#### Activity
Start at the line with "(VArray [VString (lit" in the records below, stop at the line with "Definition example_nodes : Table", and return every line in that span exactly, the two end lines included.

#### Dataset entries
<<<<

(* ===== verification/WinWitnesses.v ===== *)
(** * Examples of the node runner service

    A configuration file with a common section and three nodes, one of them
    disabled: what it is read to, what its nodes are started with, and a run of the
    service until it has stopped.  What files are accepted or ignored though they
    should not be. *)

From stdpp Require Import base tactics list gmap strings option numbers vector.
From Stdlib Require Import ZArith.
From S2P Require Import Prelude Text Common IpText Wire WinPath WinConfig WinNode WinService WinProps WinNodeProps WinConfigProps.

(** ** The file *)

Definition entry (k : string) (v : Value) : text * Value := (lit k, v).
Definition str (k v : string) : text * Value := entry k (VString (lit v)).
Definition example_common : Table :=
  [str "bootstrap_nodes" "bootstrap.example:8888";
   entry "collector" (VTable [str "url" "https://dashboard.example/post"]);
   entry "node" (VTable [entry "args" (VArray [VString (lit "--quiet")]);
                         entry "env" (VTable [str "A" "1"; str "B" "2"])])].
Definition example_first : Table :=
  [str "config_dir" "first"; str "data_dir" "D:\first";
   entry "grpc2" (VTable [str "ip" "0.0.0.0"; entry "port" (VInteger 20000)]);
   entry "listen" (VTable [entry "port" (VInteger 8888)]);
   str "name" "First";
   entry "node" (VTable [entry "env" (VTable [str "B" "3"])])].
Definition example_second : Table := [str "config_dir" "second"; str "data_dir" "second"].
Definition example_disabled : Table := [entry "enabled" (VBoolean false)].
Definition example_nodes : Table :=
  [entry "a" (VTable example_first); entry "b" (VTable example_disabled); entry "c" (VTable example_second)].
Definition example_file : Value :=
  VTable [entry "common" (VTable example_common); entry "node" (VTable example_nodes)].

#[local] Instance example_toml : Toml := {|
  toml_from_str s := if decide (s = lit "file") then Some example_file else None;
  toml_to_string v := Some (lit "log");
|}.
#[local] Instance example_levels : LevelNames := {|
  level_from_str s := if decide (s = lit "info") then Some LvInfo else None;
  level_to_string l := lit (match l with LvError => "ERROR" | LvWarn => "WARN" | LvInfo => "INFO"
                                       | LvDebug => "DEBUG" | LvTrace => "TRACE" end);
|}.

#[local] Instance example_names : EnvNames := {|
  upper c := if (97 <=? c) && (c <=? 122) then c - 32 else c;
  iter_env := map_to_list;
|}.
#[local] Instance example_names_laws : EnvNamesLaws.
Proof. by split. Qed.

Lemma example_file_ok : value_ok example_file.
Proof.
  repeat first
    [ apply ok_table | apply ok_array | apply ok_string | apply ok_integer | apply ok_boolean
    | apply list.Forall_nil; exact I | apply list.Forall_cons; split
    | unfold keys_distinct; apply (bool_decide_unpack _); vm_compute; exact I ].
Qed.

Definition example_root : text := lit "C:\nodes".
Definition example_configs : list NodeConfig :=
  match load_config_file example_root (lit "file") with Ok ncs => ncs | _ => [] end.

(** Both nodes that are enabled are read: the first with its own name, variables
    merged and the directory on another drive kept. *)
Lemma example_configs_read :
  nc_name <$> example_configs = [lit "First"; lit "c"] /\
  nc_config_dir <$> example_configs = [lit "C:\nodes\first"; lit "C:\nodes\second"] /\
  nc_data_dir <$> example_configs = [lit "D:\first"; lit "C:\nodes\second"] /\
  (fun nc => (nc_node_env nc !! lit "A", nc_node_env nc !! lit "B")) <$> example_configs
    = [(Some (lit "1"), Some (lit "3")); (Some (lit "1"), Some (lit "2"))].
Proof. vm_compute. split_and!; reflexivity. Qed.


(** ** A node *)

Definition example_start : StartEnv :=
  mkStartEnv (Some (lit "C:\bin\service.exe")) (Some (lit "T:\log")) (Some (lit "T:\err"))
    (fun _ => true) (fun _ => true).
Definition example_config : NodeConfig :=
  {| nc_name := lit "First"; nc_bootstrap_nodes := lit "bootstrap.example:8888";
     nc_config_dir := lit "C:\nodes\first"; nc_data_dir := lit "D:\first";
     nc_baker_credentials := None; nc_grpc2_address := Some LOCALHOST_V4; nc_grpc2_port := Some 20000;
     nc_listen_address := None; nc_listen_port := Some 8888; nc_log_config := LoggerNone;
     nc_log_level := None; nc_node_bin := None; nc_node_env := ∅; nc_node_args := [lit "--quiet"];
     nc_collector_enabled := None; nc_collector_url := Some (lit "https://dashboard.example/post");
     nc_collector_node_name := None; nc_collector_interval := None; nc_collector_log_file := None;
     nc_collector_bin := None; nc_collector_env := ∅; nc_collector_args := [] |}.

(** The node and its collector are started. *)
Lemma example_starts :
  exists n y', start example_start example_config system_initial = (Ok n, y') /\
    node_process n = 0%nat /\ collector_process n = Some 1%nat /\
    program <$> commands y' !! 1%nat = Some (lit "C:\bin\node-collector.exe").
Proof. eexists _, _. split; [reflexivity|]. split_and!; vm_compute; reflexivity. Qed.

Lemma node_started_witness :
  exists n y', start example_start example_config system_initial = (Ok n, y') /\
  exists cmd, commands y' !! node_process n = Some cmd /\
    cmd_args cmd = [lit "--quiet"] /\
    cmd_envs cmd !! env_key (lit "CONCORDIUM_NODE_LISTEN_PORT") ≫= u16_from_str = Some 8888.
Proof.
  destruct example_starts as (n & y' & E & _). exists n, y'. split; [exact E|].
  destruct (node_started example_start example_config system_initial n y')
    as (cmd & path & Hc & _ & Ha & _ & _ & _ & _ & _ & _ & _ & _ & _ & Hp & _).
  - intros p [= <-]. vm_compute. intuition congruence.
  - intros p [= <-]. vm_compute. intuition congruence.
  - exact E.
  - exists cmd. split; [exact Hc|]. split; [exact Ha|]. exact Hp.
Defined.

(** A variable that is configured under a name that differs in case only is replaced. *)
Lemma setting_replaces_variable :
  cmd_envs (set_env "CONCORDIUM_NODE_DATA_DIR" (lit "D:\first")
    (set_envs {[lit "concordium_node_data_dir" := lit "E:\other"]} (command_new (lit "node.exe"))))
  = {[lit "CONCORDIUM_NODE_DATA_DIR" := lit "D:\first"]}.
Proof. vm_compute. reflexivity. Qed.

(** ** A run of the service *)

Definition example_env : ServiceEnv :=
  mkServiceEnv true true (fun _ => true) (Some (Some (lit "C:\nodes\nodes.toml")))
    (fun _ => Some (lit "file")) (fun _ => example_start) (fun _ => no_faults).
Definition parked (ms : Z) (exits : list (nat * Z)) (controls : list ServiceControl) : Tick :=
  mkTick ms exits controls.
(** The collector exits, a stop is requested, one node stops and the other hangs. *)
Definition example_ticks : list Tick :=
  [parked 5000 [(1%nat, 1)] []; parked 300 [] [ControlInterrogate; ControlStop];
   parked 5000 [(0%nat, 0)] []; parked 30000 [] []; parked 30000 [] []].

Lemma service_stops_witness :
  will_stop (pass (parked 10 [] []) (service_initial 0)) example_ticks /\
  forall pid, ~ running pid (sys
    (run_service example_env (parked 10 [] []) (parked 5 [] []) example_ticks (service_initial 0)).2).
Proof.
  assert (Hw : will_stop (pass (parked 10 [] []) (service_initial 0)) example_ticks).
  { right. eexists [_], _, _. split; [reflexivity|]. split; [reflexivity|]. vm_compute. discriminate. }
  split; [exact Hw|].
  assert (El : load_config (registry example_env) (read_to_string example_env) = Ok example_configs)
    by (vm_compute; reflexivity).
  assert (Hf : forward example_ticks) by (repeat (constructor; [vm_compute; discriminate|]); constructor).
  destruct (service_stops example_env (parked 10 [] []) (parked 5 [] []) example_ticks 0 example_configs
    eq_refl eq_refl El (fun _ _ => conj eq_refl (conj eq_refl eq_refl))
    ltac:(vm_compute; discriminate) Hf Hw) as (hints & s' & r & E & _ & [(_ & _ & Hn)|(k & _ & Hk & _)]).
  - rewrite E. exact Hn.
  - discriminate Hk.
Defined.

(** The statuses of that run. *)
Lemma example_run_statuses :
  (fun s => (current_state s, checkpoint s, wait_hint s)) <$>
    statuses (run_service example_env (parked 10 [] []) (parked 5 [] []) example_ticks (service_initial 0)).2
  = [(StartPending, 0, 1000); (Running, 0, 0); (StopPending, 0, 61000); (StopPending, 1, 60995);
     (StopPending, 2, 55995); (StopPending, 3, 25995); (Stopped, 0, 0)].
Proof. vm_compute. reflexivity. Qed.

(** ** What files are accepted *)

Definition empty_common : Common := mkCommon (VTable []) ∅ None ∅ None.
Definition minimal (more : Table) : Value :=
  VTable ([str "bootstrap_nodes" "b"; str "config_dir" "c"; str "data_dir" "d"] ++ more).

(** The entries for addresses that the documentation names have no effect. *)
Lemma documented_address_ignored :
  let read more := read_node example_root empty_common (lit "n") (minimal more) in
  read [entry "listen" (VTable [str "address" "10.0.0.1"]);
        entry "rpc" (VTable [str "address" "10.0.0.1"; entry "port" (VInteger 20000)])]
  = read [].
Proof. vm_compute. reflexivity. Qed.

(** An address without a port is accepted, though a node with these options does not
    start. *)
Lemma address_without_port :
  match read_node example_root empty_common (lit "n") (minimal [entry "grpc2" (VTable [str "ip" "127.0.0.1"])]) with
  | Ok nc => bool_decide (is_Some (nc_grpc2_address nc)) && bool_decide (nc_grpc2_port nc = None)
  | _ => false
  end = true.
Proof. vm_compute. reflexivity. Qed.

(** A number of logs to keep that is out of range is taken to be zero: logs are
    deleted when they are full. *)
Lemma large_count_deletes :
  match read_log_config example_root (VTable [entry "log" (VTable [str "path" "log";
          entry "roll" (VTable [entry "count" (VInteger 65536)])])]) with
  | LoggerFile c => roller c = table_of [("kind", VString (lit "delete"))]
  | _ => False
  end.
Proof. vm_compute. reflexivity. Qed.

>>>>

#### Finished exercise
   entry "node" (VTable [entry "args" (VArray [VString (lit "--quiet")]);
                         entry "env" (VTable [str "A" "1"; str "B" "2"])])].
Definition example_first : Table :=
  [str "config_dir" "first"; str "data_dir" "D:\first";
   entry "grpc2" (VTable [str "ip" "0.0.0.0"; entry "port" (VInteger 20000)]);
   entry "listen" (VTable [entry "port" (VInteger 8888)]);
   str "name" "First";
   entry "node" (VTable [entry "env" (VTable [str "B" "3"])])].
Definition example_second : Table := [str "config_dir" "second"; str "data_dir" "second"].
Definition example_disabled : Table := [entry "enabled" (VBoolean false)].
Definition example_nodes : Table :=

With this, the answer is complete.